An original, life-affirming book that reshapes our relationship with time from the bestselling author of How to Do Nothing
We're living on the wrong clock - one that tells us time is money - and it's destroying us.
Here is a radical argument for other ways of experiencing time that offer hopeful possibilities for ourselves and the planet.
Our daily experience is dominated by the corporate clock that so many of us contort ourselves to fit inside. It wasn't devised for people, but for profit. Saving Time rearranges how we experience time, and imagines a world not centred around work, the office clock, or the profit motive. Explaining how we got to the point where time became money, Odell offers us new models to live by - inspired by pre-industrial cultures, ecological, and geological time.
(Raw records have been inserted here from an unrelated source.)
(* ===== verification/KconfigSymCalc.v ===== *)
(** * Kconfig symbol values: the calculation follows the description

    [sym_calc_value] on a table without choices whose dependencies have no
    cycle: it returns, leaves every symbol it has calculated with the value
    that KconfigSymSpec describes, and the values do not depend on the order
    of the calls.  The induction goes up the ranking of the symbols; at each
    rank the functions of symbol.c are taken in the order of the source. *)

From S2P Require Import Prelude CLib KconfigExpr KconfigSimp KconfigSym KconfigSymProps KconfigSymSpec.
Open Scope Z_scope.

Module KconfigSymCalc.
Import KconfigExpr KconfigSimp KconfigSym KconfigSymProps KconfigSymSpec.

Section acyclic.
Context {RK : Ranking}.

(** ** Evaluation follows the description *)

Lemma ext_refl r st : ext r st st.
Proof. by constructor. Qed.
Lemma ext_trans r st1 st2 st3 : ext r st1 st2 → ext r st2 st3 → ext r st1 st3.
Proof.
  intros [L1 M1 V1 X1 T1] [L2 M2 V2 X2 T2]. constructor; try congruence; [|intros x; eapply core_trans; [apply T1|apply T2]].
  intros x Hv Hr. pose proof (X1 x Hv Hr) as E1. rewrite X2; [done| |by rewrite M1].
  unfold valid. by rewrite E1.
Qed.
Lemma ext_exists r st st' d : ext r st st' → exists_sym st' d ↔ exists_sym st d.
Proof. intros Hx. destruct d; simpl; rewrite ?(ex_len _ _ _ Hx); done. Qed.

(** Only symbols of a rank below [r] have changed. *)
Record out (r : nat) (st st' : state) : Prop := {
  ou_inv : Inv r st';
  ou_ext : ext r st st';
  ou_far : ∀ x, (r ≤ rank x)%nat → ks st' x = ks st x
}.
Lemma out_refl r st : Inv r st → out r st st.
Proof. intros. constructor; auto using ext_refl. Qed.
Lemma out_trans r st1 st2 st3 : out r st1 st2 → out r st2 st3 → out r st1 st3.
Proof.
  intros [_ E1 F1] [I2 E2 F2]. constructor; [done|by eapply ext_trans|].
  intros x Hr. by rewrite F2, F1.
Qed.

Definition lower_deps (r : nat) (st : state) (l : list symbol) : Prop :=
  Forall (λ d, exists_sym st d ∧ (rank d < r)%nat) l.
Lemma lower_ranks r st l : lower_deps r st l → Forall (λ d, (rank d < r)%nat) l.
Proof. intros Hl. eapply Forall_impl; [exact Hl|]. naive_solver. Qed.
Lemma lower_ext r st st' l : ext r st st' → lower_deps r st l → lower_deps r st' l.
Proof.
  intros Hx Hl. eapply Forall_impl; [exact Hl|]. intros d [H1 H2]. split; [|done]. by eapply ext_exists.
Qed.

Lemma calc_value_valid s st : valid st s → sym_calc_value s st = Ret st.
Proof. intros Hv. rewrite calc_value_eq. unfold calc_body. by rewrite Hv. Qed.

Lemma curr_text k v st :
  curr_spec st k = Some v → ∃ t, v_val v = VStr t.
Proof.
  unfold curr_spec. intros H. destruct (k_type k);
    repeat (apply bind_Some in H as (? & ? & H)); injection H as <-; by eexists.
Qed.

Lemma valid_text r st s :
  Inv r st → exists_sym st s → (rank s < r)%nat → valid st s →
  ∃ t, v_val (k_curr (ks st s)) = VStr t.
Proof.
  intros HI He Hr Hv. destruct s as [| | |n]; try by eexists.
  eapply curr_text, de_curr, (iv_ok _ _ HI); done.
Qed.

Section run.
Context (r : nat).
Context (Hcalc : ∀ s st, exists_sym st s → (rank s < r)%nat → Inv r st →
  ∃ st', sym_calc_value s st = Ret st' ∧ out r st st' ∧ valid st' s).

Lemma get_valid st s : valid st s → get st s = Some (ks st s).
Proof. unfold get, valid. by intros ->. Qed.

Lemma text_value_ok st s :
  Inv r st → exists_sym st s → (rank s < r)%nat → valid st s →
  ∃ t, text_value sym_calc_value s st = Ret (t, st) ∧ text_spec st s = Some t.
Proof.
  intros HI He Hr Hv. unfold text_value, text_spec, tri. rewrite (get_valid st s Hv). cbn [mbind option_bind].
  destruct (valid_text r st s HI He Hr Hv) as [t Ht].
  destruct (k_type (ks st s)).
  2,3: destruct (v_tri (k_curr (ks st s))); [by eexists| |by eexists].
  2,3: rewrite (calc_value_valid _ _ (iv_mod _ _ HI)), (get_valid _ _ (iv_mod _ _ HI)); simpl; by eexists.
  all: rewrite Ht; by eexists.
Qed.

Lemma eval_ok e st :
  lower_deps r st (expr_syms e) → Inv r st →
  ∃ v st', eval sym_calc_value e st = Ret (v, st') ∧ out r st st' ∧ eval_spec st' e = Some v.
Proof.
  revert st. induction e; intros st Hd HI; cbn [eval eval_spec expr_syms] in *;
    try (do 2 eexists; split_and!; [done|by apply out_refl|done]).
  - apply Forall_app in Hd as [H1 H2].
    destruct (IHe1 st H1 HI) as (v1 & st1 & R1 & O1 & S1).
    destruct (IHe2 st1) as (v2 & st2 & R2 & O2 & S2); [by eapply lower_ext; [apply O1|]|apply O1|].
    apply (eval_spec_mono r st1 st2 (ou_ext _ _ _ O2)) in S1; [|by eapply lower_ranks].
    exists (tri_op t v1 v2), st2. split_and!; [|by eapply out_trans|by rewrite S1; simpl; rewrite S2].
    by destruct t; rewrite R1; simpl; rewrite R2.
  - destruct (IHe st Hd HI) as (v & st' & R & O & S). exists (EXPR_NOT v), st'. by rewrite R, S.
  - apply Forall_cons in Hd as [[Ha1 Ha2] Hd]. apply Forall_cons in Hd as [[Hb1 Hb2] _].
    destruct (Hcalc left st Ha1 Ha2 HI) as (st1 & R1 & O1 & V1).
    assert (exists_sym st1 right) as Hb3 by (by eapply ext_exists; [apply O1|]).
    destruct (Hcalc right st1 Hb3 Hb2 (ou_inv _ _ _ O1)) as (st2 & R2 & O2 & V2).
    assert (valid st2 left) as V1'.
    { unfold valid. rewrite (ex_valid _ _ _ (ou_ext _ _ _ O2)); auto. }
    assert (exists_sym st2 left) as Ha3.
    { eapply ext_exists; [apply O2|]. by eapply ext_exists; [apply O1|]. }
    assert (exists_sym st2 right) as Hb4 by (by eapply ext_exists; [apply O2|]).
    destruct (text_value_ok st2 left) as (x & Rx & Sx); [apply O2|done..|].
    destruct (text_value_ok st2 right) as (y & Ry & Sy); [apply O2|done..|].
    rewrite R1; simpl. rewrite R2; simpl. rewrite Rx; simpl. rewrite Ry; simpl.
    do 2 eexists. split_and!; [done|by eapply out_trans|]. rewrite Sx; simpl. by rewrite Sy.
  - apply Forall_cons in Hd as [[H1 H2] _].
    destruct (Hcalc left st H1 H2 HI) as (st' & R & O & V). rewrite R. simpl.
    do 2 eexists. split_and!; [done..|]. by rewrite (get_valid _ _ V).
Qed.

Lemma props_deps p l st :
  lower_deps r st (concat (prop_syms <$> p :: l)) →
  (p_text p || read_type (p_type p) = true → lower_deps r st (expr_syms (p_visible p))) ∧
  lower_deps r st (concat (prop_syms <$> l)).
Proof.
  unfold lower_deps, prop_syms. rewrite fmap_cons. cbn [concat]. rewrite !Forall_app.
  intros [[H1 _] H3]. split; [by intros E; rewrite E in H1|done].
Qed.
Lemma props_below l st : lower_deps r st (concat (prop_syms <$> l)) → below r l.
Proof. apply lower_ranks. Qed.

Lemma active_ok t l st :
  read_type t = true → lower_deps r st (concat (prop_syms <$> l)) → Inv r st →
  ∃ o st', active_prop sym_calc_value t l st = Ret (o, st') ∧ out r st st' ∧
           first_active st' t l = Some o.
Proof.
  intros Ht. revert st. induction l as [|p l IH]; intros st Hd HI; cbn [active_prop first_active].
  { exists None, st. split_and!; [done|by apply out_refl|done]. }
  apply props_deps in Hd as (Hv & Hl). destruct (decide (p_type p = t)) as [Hp|]; [|by apply IH].
  assert (lower_deps r st (expr_syms (p_visible p))) as He by (apply Hv; by rewrite Hp, Ht, orb_true_r).
  clear Hv. rename He into Hv.
  destruct (eval_ok _ st Hv HI) as (v & st1 & R1 & O1 & S1). rewrite R1. simpl.
  destruct (decide (v = no)) as [->|Hn].
  - destruct (IH st1) as (o & st2 & R2 & O2 & S2); [by eapply lower_ext; [apply O1|]|apply O1|].
    exists o, st2. split_and!; [done|by eapply out_trans|].
    apply (eval_spec_mono r st1 st2 (ou_ext _ _ _ O2)) in S1; [|by eapply lower_ranks].
    by rewrite S1.
  - do 2 eexists. split_and!; [done..|]. rewrite S1. simpl. by rewrite decide_False.
Qed.

Lemma prompts_ok s l t st :
  lower_deps r st (concat (prop_syms <$> l)) → Inv r st →
  ∃ v st', prompt_visibility sym_calc_value s None l t st = Ret (tri_op OR t v, st') ∧
           out r st st' ∧ prompts_spec st' l = Some v.
Proof.
  revert t st. induction l as [|p l IH]; intros t st Hd HI; cbn [prompt_visibility prompts_spec].
  { exists no, st. split_and!; [by destruct t|by apply out_refl|done]. }
  apply props_deps in Hd as (Hv & Hl). destruct (p_text p); [|by apply IH].
  specialize (Hv eq_refl).
  destruct (eval_ok _ st Hv HI) as (v & st1 & R1 & O1 & S1). rewrite R1. simpl.
  destruct (IH (EXPR_OR t v) st1) as (w & st2 & R2 & O2 & S2);
    [by eapply lower_ext; [apply O1|]|apply O1|].
  exists (tri_op OR v w), st2. split_and!; [|by eapply out_trans|].
  - rewrite R2. by destruct t, v, w.
  - apply (eval_spec_mono r st1 st2 (ou_ext _ _ _ O2)) in S1; [|by eapply lower_ranks].
    by rewrite S1, S2.
Qed.

Lemma boolean_type st s :
  has SYMBOL_CHOICEVAL (ks st s) = false →
  bool_decide (sym_get_type st s = S_BOOLEAN) = boolean st (ks st s).
Proof.
  intros Hc. unfold sym_get_type, boolean, sym_is_choice_value. rewrite Hc. simpl.
  apply bool_decide_ext. case_decide as Ht; [case_decide|]; naive_solver.
Qed.
Lemma promote_if b P `{Decision P} t :
  bool_decide P = b → (if decide (t = mod_ ∧ P) then yes else t) = promote b t.
Proof.
  intros <-. unfold promote. destruct t; try (rewrite decide_False; naive_solver).
  case_bool_decide; [by rewrite decide_True|rewrite decide_False; naive_solver].
Qed.

Lemma dep_ok s e d st :
  d ≠ mod_ → has SYMBOL_CHOICEVAL (ks st s) = false → (r ≤ rank s)%nat →
  lower_deps r st (expr_syms e) → Inv r st →
  ∃ v st', dep_value sym_calc_value s e d st = Ret (v, st') ∧ out r st st' ∧
           dep_spec st' (ks st s) e d = Some v.
Proof.
  intros Hdm Hc Hs Hd HI. unfold dep_value, dep_spec.
  assert (e = NULL ∨ e ≠ NULL ∧ match e with NULL => Ret (d, st) | _ => eval sym_calc_value e st end =
                       eval sym_calc_value e st) as [->|[Hne He]] by (destruct e; auto).
  { simpl. do 2 eexists. split_and!; [done|by apply out_refl|]. f_equal.
    rewrite decide_False; [done|]. naive_solver. }
  rewrite He. destruct (eval_ok _ st Hd HI) as (v & st1 & R1 & O1 & S1).
  assert (boolean st (ks st s) = bool_decide (sym_get_type st1 s = S_BOOLEAN)) as Hb.
  { rewrite boolean_type by (by rewrite (ou_far _ _ _ O1)). rewrite (ou_far _ _ _ O1) by done.
    by rewrite (boolean_ext r st st1 (ou_ext _ _ _ O1)). }
  exists (promote (boolean st (ks st s)) v), st1. rewrite R1. cbn [mbind result_bind].
  split_and!; [|done|].
  - f_equal. f_equal. by apply promote_if.
  - rewrite (boolean_ext r st st1 (ou_ext _ _ _ O1)). destruct e; by rewrite ?S1.
Qed.
End run.

(** ** The calculation of one symbol *)

Lemma has_sub fl fl' k : fl .& fl' = fl' → has fl k = false → has fl' k = false.
Proof.
  unfold has. rewrite !negb_false_iff, !Z.eqb_eq. intros <- H.
  by rewrite Z.land_assoc, H, Z.land_0_l.
Qed.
In this dazzling, subversive, and deeply hopeful journey, Jenny Odell takes us through other temporal habitats- as planet-bound animals, we live inside shortening and lengthening days, alongside gardens growing, birds migrating, and cliffs eroding; the stretchy quality of waiting and desire, the slow but sure procession of a pregnancy, or the time it takes to heal.
She urges us to become stewards of these different rhythms, to imagine a source of meaning outside the world of work and profit, and to understand that the trajectory of our lives - or the life of the planet - is not a foregone conclusion.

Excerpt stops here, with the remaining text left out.